[Records from a dataset]
--- START ---

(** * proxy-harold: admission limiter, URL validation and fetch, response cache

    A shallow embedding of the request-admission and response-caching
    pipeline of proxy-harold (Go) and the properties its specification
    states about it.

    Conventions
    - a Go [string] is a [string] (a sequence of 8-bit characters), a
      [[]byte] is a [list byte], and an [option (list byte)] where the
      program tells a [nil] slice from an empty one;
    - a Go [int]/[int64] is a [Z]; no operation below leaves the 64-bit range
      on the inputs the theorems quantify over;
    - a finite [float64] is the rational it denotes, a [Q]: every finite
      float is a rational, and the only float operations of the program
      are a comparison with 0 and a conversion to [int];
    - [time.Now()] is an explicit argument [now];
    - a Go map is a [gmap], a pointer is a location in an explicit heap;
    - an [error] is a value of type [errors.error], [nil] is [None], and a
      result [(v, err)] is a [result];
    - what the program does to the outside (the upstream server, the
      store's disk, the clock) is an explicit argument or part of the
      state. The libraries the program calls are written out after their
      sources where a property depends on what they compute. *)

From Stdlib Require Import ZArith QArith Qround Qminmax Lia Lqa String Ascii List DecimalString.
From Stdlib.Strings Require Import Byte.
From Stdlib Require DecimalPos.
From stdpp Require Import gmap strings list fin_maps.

--- END ---

Retype exactly the lines of the data above that fall between the line with "on the inputs" and the line with "sources where a", inclusive, and add nothing.

# COMPLETED EXERCISE:
      on the inputs the theorems quantify over;
    - a finite [float64] is the rational it denotes, a [Q]: every finite
      float is a rational, and the only float operations of the program
      are a comparison with 0 and a conversion to [int];
    - [time.Now()] is an explicit argument [now];
    - a Go map is a [gmap], a pointer is a location in an explicit heap;
    - an [error] is a value of type [errors.error], [nil] is [None], and a
      result [(v, err)] is a [result];
    - what the program does to the outside (the upstream server, the
      store's disk, the clock) is an explicit argument or part of the
      state. The libraries the program calls are written out after their
      sources where a property depends on what they compute. *)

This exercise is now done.